New Chemours consent order steps up enforcement of GenX, related chemicals

After a month of public input, state environmental officials are asking a judge to sign off on a new enforcement agreement with Chemours, the company responsible for the decades-long release of largely unstudied chemicals into the Cape Fear River.

Posted Updated

Tyler Dukes
, WRAL investigative reporter
RALEIGH, N.C. — After a month of public input, state environmental officials are asking a judge to sign off on a new enforcement agreement with Chemours, the company responsible for the decades-long release of largely unstudied chemicals into the Cape Fear River.

Chemours released per- and polyfluoroalkyl substances, commonly called PFAS, into the air and water for years from its Fayetteville Works plant near the border of Bladen and Cumberland counties. The discharges included GenX, which contaminated water downstream in the Cape Fear River as far as Wilmington.

The larger family of PFAS chemicals is unregulated, but the compounds are hard to remove from drinking water and some have been linked to cancer and other illnesses.

Chemours halted the release of GenX into the Cape Fear in the summer of 2017 after reports by the Wilmington StarNews sparked an investigation by state officials. But pollution downstream continued at lower concentrations due to air emissions, as well as residual groundwater and soil contamination.

Those continued sources of contamination are largely the target of the consent order filed by the state Department of Environmental Quality Wednesday in Bladen County Superior Court.

The revised version requires Chemours, among other things, to:

  • Submit more frequent reporting of GenX air emissions
  • Analyze PFAS and GenX contamination in sediment in the Cape Fear River
  • Provide drinking water treatment for water fountains and sinks in public buildings
  • Provide maintenance on filtration systems for at least 20 years.

Two of the most valuable components of the agreement, the Sierra Club's Erin Carey said, are the sediment studies and the toxicity testing – both direct responses to criticisms from the public concerned about the original order's lack of focus on health concerns.
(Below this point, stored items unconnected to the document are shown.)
Lemma rollback_later (t : txn) : tx_later t (set_conn t (rollback (tx t))).
Proof. split; [done|]. apply (rollback_keeps conn_later). apply execute_later. Qed.

Lemma run_stmt_later {T} nows sql params (exec : string -> hooks -> bool -> db -> outcome db T) (t : txn) r t' :
  guard_sane (tx_guard t) -> Session.run nows sql params exec t = (r, t') -> tx_later t t'.
Proof.
  intros Hg. unfold Session.run. unfold io_bind at 1, ensure_open. destruct (aborted t); [by intros [= <- <-]|].
  unfold io_bind at 1. destruct (prepare_statement nows sql params t) as [rp t1] eqn:Hp. apply prepare_later in Hp.
  destruct rp as [p|e|m]; [|by intros [= <- <-]..]. intros Hr. etrans; [exact Hp|]. destruct Hp as [Hg1 _].
  destruct (tx_guard t1) as [guard|] eqn:Hgt; [|by eapply run_plain_later].
  assert (guard_sane (Some guard)) as Hs by (by rewrite Hg1).
  destruct (ps_schema p) as [change|]; [|by eapply run_window_later].
  assert (grows conn_later (begin_change (db := Conn db) change)) as Hb by (kapply kept_begin_change; apply execute_later).
  assert (grows conn_later (complete (db := Conn db) change)) as Hc by (kapply kept_complete; apply execute_later).
  unfold io_bind at 1 in Hr. destruct (on_conn (begin_change change) t1) as [rb t2] eqn:Hbe. apply (on_conn_later _ Hb) in Hbe.
  destruct rb as [[]|e|m]; [|by injection Hr as <- <-..]. etrans; [exact Hbe|].
  cbv beta in Hr. lazymatch type of Hr with (match ?m t2 with _ => _ end) = _ => destruct (m t2) as [r3 t3] eqn:H3 end.
  apply (window_then_later _ _ _ _ Hs Hc) in H3. etrans; [exact H3|].
  destruct r3; injection Hr as <- <-; [done| |done]. etrans; [apply rollback_later|apply note_rollback_later].
Qed.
"We know so little about these chemicals, which is crazy when you think about the volume released into the environment," said Carey, who serves as the Sierra Club's Wilmington-based coastal programs coordinator.

DEQ Secretary Michael Regan said the public comment period prompted regulators to "think creatively" about how to address concerns that the order didn't adequately address the impacts of the contamination downstream.

"We took a strong order, we listened to the public, we listened to the people who were impacted and we made that order stronger," Regan said in an interview with WRAL News Wednesday. "Our goal is to be sure this company takes the proper action to clean up its mess and be good neighbors to the people of North Carolina."

Along with a civil penalty of $12 million and another $1 million in investigative costs levied against Chemours, the revised order makes clear that the state can take future enforcement action if necessary – even against DuPont, which spun off Chemours in 2015.

The consent order filed Wednesday was signed by DEQ, Chemours and the Southern Environmental Law Center, the firm representing Cape Fear Riverkeeper Kemp Burdette in legal action over PFAS contamination.

In a statement, Burdette called the consent order "an important first step" in stopping pollution from the site.

"We are committed to seeing this process through until Chemours can prove that they have cleaned up the mess they have created," Burdette said.

Like the previous version released in late November for public comment, the order also requires Chemours to all but eliminate the emission of GenX and other PFAS compounds by the end of 2019 and provide advanced filtration systems for drinking water well owners with concentrations of the chemicals above the state's health goal.

Some of that work has already been implemented, Chemours spokesperson Lisa Randall said in a statement. She said the company will continue to work with state regulators and environmental groups to comply with the order, if approved.

"Chemours believes the Proposed Consent Order will address the concerns raised during the public comment period and intends to show our commitment through actions, not just words," Randall said in a statement. "We will continue to demonstrate our progress in a transparent way as we move forward."

The agreement will need the approval of Superior Court Judge Douglas Sasser before it goes into effect. SELC staff attorney Kelly Moser said that may take longer if water utilities downstream of the plant decide they still want to try to intervene in the case. As it stands, Moser said, the deal gives utilities "a seat at the table" by requiring DEQ to consult with them before approving any plans to reduce PFAS contamination.

Officials with the Cape Fear Public Utility Authority, which supplies water to Wilmington and the surrounding areas, said Wednesday they're reviewing the revised consent order.

"We look forward to working with our partners at NCDEQ to determine the best way to ensure our community has access to safe drinking water and that polluters such as Chemours are held to account, legally and financially," said Jim Flechtner, CFPUA executive director.

The month-long comment period on the initial consent order draft in 2018 drew nearly 400 responses from the public, including representatives from the state chapter of the Sierra Club. With so many unanswered questions around the chemicals, Carey said residents downstream of the plant like her felt a lot of helplessness after news of the contamination broke. She's glad those public comments – especially those encouraging more of a focus on health impacts – were taken seriously.

"To know that somebody's listening and somebody's paying attention is heartening," Carey said.